Problem description: With both ends included, repeat exactly the lines of the entries below from the one containing "(0 < windowSize)%Z -> (0 < hopSize)%Z ->" down to the one containing "f = analyzeWindow", and no others.

Supplied data:
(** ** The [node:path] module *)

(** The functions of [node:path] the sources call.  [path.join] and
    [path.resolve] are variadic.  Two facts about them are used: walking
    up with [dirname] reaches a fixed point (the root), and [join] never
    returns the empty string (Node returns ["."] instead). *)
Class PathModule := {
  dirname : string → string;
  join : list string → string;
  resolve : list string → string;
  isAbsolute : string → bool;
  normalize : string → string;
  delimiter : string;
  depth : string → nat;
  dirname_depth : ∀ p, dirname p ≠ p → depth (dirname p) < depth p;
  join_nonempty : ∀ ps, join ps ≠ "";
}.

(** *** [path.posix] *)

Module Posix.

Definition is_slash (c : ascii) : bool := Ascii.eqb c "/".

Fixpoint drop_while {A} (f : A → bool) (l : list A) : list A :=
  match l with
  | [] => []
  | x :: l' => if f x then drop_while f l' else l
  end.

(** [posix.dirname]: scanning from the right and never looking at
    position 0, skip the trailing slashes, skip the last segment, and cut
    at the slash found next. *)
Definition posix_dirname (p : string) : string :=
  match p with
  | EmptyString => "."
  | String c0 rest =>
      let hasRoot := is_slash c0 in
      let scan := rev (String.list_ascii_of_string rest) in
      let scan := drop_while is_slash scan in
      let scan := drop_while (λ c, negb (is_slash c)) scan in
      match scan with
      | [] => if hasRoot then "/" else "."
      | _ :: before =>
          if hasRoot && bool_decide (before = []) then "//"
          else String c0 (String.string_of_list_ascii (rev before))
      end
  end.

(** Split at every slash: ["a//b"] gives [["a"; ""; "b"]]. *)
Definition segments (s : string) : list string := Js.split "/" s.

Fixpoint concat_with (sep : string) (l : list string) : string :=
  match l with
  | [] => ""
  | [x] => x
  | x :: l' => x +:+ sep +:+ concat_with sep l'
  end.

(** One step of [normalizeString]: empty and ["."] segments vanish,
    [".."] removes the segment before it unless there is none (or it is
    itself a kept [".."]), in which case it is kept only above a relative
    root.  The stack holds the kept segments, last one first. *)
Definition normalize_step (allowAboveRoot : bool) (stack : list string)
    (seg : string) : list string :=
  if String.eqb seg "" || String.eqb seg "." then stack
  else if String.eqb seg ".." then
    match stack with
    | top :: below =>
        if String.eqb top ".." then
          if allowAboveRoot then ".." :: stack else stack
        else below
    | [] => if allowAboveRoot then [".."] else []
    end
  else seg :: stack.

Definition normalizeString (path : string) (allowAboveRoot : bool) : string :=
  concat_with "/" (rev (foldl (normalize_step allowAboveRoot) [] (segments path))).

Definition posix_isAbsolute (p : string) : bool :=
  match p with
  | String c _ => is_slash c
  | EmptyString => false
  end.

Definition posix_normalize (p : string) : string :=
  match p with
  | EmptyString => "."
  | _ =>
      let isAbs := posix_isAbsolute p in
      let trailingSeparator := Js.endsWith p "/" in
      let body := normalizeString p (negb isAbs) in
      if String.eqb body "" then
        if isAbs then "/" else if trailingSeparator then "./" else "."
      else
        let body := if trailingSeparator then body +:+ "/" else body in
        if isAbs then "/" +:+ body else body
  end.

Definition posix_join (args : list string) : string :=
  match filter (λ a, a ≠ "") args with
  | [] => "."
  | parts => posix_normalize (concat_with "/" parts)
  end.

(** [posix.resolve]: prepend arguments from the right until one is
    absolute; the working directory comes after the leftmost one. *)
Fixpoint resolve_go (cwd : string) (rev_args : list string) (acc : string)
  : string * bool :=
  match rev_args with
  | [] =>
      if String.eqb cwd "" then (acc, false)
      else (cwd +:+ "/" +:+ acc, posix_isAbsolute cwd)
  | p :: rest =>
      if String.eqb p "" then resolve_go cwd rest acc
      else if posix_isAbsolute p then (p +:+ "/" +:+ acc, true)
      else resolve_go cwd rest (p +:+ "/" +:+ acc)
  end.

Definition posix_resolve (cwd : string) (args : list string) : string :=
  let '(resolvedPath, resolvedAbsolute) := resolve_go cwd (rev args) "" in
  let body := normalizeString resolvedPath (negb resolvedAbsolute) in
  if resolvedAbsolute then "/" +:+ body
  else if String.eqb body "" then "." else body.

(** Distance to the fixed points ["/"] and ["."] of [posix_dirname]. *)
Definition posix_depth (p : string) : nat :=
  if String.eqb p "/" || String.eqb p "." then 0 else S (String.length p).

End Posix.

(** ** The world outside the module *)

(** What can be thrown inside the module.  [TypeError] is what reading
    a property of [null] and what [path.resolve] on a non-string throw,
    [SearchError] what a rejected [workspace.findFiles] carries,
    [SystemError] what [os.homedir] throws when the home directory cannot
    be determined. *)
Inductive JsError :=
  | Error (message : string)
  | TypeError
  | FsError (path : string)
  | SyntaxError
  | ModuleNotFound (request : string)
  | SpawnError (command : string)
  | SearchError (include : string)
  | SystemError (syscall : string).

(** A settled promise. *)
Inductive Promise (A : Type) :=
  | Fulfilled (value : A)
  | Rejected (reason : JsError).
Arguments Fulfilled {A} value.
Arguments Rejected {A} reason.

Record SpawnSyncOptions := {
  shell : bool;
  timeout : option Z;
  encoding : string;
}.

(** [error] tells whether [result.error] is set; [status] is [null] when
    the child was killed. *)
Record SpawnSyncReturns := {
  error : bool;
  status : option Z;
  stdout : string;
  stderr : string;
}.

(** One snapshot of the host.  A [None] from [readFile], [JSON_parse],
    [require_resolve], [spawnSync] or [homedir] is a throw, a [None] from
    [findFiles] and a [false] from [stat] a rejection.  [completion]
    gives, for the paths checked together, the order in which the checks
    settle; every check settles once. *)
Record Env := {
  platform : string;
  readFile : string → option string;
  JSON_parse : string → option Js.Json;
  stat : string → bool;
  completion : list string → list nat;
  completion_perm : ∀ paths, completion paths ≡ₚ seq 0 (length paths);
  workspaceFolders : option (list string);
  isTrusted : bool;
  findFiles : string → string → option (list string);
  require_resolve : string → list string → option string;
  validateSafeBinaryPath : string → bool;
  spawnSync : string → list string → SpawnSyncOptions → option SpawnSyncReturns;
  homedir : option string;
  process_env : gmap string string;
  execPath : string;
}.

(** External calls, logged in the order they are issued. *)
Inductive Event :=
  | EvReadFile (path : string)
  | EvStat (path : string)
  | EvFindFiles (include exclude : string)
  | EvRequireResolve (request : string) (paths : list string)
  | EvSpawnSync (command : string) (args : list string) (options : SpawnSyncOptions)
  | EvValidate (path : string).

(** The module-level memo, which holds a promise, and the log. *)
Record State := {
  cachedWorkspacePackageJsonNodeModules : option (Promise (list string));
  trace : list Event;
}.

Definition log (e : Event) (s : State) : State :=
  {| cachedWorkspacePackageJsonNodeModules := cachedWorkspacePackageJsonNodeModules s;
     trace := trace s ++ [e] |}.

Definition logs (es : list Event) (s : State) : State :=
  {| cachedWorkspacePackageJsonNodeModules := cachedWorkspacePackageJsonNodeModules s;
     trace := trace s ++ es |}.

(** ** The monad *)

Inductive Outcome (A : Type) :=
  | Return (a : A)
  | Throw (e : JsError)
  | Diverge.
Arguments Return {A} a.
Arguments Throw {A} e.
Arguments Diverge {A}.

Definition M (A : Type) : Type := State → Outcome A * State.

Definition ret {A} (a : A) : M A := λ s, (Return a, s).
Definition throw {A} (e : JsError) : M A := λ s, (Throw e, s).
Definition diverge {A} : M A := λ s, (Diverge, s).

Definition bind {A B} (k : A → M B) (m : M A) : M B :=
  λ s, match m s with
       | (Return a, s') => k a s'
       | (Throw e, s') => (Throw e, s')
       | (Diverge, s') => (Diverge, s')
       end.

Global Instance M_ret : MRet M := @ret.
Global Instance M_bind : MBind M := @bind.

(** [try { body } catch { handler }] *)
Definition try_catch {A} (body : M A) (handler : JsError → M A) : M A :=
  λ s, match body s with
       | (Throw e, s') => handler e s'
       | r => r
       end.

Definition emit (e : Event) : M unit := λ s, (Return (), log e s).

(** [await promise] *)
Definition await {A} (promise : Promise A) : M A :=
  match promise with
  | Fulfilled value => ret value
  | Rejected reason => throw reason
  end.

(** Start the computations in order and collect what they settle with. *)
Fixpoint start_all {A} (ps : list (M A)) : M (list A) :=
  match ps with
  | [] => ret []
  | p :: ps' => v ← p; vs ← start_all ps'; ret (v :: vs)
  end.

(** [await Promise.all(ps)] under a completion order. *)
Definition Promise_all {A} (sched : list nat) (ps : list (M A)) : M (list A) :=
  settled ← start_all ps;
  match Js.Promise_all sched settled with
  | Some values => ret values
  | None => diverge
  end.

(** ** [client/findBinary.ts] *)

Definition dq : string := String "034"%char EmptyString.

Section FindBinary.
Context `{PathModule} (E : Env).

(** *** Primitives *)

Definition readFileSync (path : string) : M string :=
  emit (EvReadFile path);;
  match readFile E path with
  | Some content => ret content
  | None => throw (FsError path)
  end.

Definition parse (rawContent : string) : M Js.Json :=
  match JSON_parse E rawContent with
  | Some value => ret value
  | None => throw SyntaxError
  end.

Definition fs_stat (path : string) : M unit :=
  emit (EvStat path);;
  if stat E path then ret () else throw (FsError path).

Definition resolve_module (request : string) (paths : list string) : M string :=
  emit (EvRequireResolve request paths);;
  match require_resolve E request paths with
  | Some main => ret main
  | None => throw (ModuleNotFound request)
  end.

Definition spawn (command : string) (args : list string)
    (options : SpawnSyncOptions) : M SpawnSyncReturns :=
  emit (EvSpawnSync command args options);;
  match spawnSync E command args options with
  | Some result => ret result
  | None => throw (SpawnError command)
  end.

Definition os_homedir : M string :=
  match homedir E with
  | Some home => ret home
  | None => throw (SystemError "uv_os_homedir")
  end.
==
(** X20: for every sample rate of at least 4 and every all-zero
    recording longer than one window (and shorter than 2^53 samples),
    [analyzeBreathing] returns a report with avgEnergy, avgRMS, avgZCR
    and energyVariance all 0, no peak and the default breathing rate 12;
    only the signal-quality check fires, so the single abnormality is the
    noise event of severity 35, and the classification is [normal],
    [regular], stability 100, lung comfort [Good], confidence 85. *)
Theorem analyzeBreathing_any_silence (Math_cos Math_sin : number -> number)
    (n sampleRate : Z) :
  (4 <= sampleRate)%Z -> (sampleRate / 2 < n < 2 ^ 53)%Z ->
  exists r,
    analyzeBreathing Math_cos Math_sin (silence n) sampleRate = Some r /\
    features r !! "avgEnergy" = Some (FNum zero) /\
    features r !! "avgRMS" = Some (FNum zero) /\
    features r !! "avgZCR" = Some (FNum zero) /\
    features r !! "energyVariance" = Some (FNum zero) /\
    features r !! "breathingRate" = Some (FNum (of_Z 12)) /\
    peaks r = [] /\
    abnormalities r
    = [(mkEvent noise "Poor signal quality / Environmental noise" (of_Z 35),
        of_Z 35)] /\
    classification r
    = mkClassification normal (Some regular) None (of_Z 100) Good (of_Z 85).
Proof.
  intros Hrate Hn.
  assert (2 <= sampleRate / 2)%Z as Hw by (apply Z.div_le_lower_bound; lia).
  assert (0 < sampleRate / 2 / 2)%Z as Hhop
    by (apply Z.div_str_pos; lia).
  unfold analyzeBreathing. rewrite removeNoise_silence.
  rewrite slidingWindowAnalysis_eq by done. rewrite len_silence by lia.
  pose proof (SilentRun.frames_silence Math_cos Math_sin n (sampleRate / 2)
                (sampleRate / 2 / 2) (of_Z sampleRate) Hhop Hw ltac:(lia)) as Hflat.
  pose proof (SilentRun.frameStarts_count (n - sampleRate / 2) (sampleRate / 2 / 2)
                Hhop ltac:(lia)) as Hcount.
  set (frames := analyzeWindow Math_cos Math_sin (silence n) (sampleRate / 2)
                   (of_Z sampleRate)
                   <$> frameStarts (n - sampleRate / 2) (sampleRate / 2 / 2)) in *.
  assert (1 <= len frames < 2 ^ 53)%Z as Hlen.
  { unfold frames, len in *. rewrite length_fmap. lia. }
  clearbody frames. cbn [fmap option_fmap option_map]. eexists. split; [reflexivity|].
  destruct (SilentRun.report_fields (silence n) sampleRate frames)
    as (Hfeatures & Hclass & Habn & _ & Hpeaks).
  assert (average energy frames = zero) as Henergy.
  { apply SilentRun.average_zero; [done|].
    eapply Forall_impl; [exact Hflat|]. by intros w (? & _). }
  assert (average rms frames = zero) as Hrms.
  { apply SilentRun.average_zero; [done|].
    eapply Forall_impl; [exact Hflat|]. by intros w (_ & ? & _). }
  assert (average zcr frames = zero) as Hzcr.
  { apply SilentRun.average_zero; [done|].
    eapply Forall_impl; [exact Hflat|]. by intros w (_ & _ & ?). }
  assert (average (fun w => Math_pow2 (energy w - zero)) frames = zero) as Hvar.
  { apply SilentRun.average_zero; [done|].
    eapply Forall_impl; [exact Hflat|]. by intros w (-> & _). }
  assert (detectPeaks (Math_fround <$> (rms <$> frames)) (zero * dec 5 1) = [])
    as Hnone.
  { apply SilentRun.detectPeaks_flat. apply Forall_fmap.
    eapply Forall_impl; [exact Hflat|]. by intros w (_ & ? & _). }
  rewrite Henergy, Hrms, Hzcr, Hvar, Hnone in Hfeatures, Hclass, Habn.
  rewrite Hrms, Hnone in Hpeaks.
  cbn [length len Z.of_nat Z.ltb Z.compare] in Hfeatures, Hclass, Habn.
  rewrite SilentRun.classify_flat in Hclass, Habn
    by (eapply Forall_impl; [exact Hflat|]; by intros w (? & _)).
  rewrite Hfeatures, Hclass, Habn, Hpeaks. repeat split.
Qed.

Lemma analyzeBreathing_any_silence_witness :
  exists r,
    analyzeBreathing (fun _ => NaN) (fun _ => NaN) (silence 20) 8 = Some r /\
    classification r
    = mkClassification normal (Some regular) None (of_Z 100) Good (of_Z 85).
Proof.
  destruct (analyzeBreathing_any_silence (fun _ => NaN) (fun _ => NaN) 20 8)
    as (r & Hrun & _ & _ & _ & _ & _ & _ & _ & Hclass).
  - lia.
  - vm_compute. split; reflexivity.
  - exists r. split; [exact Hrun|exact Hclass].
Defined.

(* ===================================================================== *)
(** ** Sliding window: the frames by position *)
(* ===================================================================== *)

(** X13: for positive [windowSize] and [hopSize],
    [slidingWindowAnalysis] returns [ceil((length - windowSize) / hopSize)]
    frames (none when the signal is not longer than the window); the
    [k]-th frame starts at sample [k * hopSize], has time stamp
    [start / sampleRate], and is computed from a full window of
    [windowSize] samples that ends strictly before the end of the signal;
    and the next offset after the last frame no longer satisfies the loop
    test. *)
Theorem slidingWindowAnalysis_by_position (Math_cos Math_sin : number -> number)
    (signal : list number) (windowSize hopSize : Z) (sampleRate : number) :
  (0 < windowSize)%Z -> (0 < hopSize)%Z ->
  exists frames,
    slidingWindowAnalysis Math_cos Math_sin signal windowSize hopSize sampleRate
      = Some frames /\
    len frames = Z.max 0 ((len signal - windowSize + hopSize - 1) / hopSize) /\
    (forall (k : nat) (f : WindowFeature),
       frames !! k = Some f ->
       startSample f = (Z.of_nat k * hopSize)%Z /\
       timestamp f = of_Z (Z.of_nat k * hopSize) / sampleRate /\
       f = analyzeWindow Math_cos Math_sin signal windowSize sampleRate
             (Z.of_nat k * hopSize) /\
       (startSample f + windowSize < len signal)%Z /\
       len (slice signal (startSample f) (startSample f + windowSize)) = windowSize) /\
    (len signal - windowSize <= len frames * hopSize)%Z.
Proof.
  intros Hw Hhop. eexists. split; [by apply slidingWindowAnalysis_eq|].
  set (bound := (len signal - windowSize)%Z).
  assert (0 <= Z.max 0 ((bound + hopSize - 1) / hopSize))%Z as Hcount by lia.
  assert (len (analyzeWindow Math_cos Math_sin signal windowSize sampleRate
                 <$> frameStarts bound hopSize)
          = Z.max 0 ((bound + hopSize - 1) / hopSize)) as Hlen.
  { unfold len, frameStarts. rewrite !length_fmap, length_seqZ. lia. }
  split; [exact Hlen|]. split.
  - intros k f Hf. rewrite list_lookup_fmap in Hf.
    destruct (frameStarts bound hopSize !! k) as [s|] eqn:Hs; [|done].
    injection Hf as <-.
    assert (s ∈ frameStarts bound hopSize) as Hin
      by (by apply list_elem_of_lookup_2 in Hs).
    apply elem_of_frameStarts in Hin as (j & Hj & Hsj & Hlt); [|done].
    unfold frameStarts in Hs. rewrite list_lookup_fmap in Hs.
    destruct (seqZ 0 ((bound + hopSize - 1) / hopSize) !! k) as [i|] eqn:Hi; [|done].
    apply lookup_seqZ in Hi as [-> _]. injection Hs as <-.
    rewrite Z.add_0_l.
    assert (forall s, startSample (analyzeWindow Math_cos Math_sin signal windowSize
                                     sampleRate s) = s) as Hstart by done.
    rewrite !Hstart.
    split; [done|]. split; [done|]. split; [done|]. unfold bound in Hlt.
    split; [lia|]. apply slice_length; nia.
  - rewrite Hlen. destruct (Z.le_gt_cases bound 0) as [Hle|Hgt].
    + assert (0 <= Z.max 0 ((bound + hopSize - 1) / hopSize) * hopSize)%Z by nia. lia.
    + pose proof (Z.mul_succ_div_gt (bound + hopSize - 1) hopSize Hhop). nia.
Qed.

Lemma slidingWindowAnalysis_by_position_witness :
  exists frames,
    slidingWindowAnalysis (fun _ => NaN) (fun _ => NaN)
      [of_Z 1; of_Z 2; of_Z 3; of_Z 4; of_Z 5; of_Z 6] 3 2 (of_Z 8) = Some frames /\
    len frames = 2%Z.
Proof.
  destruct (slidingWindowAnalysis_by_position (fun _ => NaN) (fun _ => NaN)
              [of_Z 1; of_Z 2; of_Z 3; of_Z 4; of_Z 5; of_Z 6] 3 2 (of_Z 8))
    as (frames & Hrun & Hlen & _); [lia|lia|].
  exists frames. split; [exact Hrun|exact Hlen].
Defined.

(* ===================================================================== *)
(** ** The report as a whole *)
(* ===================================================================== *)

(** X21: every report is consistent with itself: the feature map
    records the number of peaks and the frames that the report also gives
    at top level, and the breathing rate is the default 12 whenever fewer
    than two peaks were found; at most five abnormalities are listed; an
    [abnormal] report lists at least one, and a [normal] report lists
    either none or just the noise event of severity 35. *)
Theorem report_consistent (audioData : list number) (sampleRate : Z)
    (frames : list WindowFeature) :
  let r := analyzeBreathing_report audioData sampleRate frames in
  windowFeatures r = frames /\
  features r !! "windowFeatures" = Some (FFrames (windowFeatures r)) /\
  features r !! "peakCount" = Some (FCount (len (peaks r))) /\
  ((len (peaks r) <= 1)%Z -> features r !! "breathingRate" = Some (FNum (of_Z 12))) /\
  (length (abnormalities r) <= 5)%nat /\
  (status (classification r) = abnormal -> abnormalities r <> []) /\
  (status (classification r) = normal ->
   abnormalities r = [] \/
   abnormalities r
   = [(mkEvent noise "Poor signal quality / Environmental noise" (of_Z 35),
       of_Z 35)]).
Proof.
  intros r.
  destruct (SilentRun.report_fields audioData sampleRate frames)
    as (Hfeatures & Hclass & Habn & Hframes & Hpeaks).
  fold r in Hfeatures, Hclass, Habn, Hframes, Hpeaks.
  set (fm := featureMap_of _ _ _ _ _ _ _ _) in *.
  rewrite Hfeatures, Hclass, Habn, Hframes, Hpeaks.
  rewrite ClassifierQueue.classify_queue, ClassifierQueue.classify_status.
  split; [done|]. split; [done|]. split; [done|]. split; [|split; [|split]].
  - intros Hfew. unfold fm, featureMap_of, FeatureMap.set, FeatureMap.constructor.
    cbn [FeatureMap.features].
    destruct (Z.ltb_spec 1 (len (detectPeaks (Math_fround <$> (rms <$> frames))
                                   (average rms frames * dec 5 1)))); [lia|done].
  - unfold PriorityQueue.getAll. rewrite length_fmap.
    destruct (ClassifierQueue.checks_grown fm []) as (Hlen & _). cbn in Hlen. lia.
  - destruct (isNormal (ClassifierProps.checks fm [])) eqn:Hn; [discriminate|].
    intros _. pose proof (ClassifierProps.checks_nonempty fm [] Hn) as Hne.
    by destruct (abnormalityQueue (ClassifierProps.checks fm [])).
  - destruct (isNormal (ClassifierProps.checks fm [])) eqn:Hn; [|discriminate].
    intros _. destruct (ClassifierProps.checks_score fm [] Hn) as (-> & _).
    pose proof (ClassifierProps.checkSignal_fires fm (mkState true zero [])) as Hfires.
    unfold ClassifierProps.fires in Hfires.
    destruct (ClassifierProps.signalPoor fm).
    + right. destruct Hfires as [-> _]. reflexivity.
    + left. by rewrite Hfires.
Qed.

Exercise answer:
  (0 < windowSize)%Z -> (0 < hopSize)%Z ->
  exists frames,
    slidingWindowAnalysis Math_cos Math_sin signal windowSize hopSize sampleRate
      = Some frames /\
    len frames = Z.max 0 ((len signal - windowSize + hopSize - 1) / hopSize) /\
    (forall (k : nat) (f : WindowFeature),
       frames !! k = Some f ->
       startSample f = (Z.of_nat k * hopSize)%Z /\
       timestamp f = of_Z (Z.of_nat k * hopSize) / sampleRate /\
       f = analyzeWindow Math_cos Math_sin signal windowSize sampleRate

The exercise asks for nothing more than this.